» **Exercise goal**
Only certain lines below are wanted: those starting at the line containing "if n =? 0 then Some (input, s, lits)" and ending at the line containing "(** [parse_DIMACS_main] without", both included, each retyped exactly.

» **Dataset entries**
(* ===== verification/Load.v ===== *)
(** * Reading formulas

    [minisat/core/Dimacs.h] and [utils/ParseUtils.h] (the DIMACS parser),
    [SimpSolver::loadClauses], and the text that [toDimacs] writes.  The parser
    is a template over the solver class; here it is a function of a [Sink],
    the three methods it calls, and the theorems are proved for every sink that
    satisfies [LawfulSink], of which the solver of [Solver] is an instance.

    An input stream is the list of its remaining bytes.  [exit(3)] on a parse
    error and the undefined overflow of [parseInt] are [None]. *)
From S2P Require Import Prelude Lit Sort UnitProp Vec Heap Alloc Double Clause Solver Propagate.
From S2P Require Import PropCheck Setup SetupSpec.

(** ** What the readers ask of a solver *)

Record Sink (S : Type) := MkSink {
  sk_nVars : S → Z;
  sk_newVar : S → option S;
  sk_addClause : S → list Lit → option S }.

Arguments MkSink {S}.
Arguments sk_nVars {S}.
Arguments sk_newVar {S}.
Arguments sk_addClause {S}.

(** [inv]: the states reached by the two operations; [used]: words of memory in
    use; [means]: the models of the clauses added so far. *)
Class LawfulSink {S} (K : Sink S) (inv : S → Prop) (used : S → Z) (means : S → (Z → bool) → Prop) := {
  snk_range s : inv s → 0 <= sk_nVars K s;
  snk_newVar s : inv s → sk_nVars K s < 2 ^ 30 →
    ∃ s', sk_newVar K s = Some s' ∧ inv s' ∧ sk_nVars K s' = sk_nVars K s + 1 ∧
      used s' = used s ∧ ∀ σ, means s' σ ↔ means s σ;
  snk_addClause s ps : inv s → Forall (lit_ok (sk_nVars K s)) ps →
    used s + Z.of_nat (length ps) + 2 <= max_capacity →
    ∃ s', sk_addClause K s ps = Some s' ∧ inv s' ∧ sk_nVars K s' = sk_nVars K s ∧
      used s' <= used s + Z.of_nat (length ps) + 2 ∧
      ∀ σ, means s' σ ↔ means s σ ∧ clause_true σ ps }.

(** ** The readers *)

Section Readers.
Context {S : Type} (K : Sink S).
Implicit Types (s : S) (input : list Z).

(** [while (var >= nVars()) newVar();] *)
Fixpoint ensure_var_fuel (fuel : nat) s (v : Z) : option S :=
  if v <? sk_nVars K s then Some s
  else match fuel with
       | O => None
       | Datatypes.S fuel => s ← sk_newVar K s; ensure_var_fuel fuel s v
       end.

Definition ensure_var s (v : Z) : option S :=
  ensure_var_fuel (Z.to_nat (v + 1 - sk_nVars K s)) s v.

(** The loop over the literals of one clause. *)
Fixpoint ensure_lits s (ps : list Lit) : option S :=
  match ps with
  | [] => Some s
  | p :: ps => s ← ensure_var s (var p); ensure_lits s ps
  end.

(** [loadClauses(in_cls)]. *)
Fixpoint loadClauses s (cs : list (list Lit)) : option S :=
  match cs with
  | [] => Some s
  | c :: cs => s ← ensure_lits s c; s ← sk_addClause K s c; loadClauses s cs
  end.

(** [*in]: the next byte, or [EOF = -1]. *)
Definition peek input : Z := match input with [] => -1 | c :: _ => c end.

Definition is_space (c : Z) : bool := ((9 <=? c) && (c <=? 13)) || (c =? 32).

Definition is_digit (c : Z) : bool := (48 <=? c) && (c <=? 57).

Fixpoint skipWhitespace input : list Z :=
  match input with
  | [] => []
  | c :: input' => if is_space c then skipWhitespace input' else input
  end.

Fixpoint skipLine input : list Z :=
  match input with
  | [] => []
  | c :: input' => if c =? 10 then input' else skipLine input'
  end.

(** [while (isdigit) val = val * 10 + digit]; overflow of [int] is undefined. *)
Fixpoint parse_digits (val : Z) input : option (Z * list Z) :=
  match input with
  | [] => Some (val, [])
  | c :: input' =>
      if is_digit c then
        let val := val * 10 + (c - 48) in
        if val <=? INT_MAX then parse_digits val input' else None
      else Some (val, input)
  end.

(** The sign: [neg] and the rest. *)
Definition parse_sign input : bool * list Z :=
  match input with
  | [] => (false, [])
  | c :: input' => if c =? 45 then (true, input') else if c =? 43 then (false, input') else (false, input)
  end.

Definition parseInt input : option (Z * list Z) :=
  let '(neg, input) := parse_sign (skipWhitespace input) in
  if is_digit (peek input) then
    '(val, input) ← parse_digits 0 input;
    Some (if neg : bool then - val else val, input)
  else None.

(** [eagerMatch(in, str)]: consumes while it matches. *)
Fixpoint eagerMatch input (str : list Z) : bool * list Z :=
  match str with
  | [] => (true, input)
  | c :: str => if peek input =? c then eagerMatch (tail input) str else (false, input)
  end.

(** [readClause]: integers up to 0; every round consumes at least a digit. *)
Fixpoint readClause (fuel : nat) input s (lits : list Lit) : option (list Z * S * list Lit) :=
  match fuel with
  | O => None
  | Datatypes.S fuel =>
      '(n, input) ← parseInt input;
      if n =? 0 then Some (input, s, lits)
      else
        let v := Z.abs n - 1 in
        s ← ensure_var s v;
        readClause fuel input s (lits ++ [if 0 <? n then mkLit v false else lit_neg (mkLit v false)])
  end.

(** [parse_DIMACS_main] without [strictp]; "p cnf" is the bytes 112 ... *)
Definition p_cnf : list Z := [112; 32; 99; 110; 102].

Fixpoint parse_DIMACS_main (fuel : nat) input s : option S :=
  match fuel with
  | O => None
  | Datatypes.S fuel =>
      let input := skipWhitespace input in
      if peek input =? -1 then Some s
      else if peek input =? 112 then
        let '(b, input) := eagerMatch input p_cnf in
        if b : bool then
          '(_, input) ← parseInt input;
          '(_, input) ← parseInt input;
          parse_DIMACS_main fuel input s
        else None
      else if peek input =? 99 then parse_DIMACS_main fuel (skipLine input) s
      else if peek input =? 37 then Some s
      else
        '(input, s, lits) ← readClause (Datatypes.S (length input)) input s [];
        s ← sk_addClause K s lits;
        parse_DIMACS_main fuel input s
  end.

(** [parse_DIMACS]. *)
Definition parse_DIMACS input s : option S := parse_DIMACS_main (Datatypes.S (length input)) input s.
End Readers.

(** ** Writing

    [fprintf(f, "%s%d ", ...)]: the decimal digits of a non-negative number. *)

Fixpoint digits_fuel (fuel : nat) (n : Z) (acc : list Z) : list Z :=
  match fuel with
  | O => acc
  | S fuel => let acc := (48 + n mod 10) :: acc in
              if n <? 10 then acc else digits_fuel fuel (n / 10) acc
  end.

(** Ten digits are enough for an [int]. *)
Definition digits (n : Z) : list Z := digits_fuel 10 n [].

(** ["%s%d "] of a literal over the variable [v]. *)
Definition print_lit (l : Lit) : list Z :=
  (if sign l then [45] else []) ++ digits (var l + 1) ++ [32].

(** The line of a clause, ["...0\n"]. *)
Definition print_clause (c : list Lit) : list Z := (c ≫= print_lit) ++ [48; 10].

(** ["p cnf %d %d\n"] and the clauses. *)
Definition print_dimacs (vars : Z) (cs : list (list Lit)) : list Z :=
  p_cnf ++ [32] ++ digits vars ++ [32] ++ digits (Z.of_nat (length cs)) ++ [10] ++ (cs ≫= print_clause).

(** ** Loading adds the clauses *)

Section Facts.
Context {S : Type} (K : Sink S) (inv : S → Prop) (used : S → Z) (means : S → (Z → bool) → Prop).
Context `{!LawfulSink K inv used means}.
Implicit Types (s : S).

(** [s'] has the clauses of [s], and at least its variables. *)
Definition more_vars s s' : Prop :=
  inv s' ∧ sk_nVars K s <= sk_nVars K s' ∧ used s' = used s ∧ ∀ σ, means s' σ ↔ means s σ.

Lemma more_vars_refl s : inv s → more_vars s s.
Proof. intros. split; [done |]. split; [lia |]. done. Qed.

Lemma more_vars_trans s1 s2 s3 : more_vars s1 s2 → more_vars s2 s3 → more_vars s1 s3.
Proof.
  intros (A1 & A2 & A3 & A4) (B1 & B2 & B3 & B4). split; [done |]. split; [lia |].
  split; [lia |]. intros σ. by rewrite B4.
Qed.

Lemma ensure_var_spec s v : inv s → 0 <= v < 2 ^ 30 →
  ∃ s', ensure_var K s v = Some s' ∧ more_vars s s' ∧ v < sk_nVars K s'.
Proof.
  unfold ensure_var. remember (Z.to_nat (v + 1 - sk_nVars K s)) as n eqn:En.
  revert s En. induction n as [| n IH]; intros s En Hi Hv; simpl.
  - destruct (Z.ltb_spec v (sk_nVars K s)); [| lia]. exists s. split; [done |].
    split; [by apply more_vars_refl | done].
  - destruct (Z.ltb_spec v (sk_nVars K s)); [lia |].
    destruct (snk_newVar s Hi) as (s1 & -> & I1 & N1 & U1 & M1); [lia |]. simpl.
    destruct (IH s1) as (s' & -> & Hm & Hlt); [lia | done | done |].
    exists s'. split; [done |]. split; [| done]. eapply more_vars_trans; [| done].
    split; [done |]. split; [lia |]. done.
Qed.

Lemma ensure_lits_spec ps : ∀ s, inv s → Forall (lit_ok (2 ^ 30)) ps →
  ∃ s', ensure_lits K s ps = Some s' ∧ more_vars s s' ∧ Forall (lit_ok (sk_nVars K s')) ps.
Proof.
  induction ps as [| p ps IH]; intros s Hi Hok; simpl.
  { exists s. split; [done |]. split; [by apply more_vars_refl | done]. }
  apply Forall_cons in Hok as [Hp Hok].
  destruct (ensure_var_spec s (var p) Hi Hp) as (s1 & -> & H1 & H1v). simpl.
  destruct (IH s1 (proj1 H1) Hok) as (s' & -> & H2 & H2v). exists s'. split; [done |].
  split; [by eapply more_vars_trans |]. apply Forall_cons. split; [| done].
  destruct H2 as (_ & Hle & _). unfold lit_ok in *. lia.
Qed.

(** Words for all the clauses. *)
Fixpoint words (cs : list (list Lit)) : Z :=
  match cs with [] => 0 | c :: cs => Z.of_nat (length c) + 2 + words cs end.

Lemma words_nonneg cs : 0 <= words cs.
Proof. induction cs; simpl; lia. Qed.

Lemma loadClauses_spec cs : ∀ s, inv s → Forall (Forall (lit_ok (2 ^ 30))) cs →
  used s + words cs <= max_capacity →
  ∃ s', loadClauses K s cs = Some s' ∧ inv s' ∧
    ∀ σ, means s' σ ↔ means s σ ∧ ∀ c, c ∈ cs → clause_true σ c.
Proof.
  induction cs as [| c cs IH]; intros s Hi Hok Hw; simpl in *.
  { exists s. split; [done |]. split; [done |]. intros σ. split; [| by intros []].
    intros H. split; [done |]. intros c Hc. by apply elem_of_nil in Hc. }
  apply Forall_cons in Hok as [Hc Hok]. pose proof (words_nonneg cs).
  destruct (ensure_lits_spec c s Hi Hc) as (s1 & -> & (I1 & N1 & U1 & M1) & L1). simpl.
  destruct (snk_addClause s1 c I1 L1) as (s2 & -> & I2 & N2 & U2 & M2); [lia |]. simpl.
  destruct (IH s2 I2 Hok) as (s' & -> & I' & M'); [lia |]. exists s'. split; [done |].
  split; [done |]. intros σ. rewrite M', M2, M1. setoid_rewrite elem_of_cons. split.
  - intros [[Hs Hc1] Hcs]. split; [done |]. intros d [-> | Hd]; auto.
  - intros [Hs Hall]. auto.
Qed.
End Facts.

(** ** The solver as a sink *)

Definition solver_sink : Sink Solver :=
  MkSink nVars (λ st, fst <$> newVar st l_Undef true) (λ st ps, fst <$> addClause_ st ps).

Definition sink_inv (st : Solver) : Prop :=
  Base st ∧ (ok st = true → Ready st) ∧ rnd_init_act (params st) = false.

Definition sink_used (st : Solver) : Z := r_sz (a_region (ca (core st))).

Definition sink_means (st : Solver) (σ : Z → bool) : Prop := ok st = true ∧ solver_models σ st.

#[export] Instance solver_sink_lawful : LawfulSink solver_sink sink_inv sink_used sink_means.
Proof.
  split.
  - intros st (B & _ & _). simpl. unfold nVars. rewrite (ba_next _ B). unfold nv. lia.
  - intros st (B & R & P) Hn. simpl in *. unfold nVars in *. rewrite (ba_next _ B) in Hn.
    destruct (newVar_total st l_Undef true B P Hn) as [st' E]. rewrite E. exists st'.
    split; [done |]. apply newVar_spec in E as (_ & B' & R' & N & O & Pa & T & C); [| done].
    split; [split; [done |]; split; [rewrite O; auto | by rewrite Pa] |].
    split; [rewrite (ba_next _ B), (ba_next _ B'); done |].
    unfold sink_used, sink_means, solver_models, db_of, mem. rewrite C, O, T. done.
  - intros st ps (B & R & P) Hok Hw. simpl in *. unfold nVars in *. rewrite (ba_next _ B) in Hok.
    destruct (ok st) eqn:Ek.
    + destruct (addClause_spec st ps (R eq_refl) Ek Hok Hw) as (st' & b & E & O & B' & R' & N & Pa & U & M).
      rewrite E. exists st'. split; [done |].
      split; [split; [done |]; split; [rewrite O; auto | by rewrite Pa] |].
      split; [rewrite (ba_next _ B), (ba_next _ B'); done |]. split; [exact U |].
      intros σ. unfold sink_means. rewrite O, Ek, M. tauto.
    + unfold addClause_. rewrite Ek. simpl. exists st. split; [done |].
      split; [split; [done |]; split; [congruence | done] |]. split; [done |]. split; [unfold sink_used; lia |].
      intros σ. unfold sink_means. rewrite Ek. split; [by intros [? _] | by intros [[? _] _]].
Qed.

» **Result for this task**
      if n =? 0 then Some (input, s, lits)
      else
        let v := Z.abs n - 1 in
        s ← ensure_var s v;
        readClause fuel input s (lits ++ [if 0 <? n then mkLit v false else lit_neg (mkLit v false)])
  end.

(** [parse_DIMACS_main] without [strictp]; "p cnf" is the bytes 112 ... *)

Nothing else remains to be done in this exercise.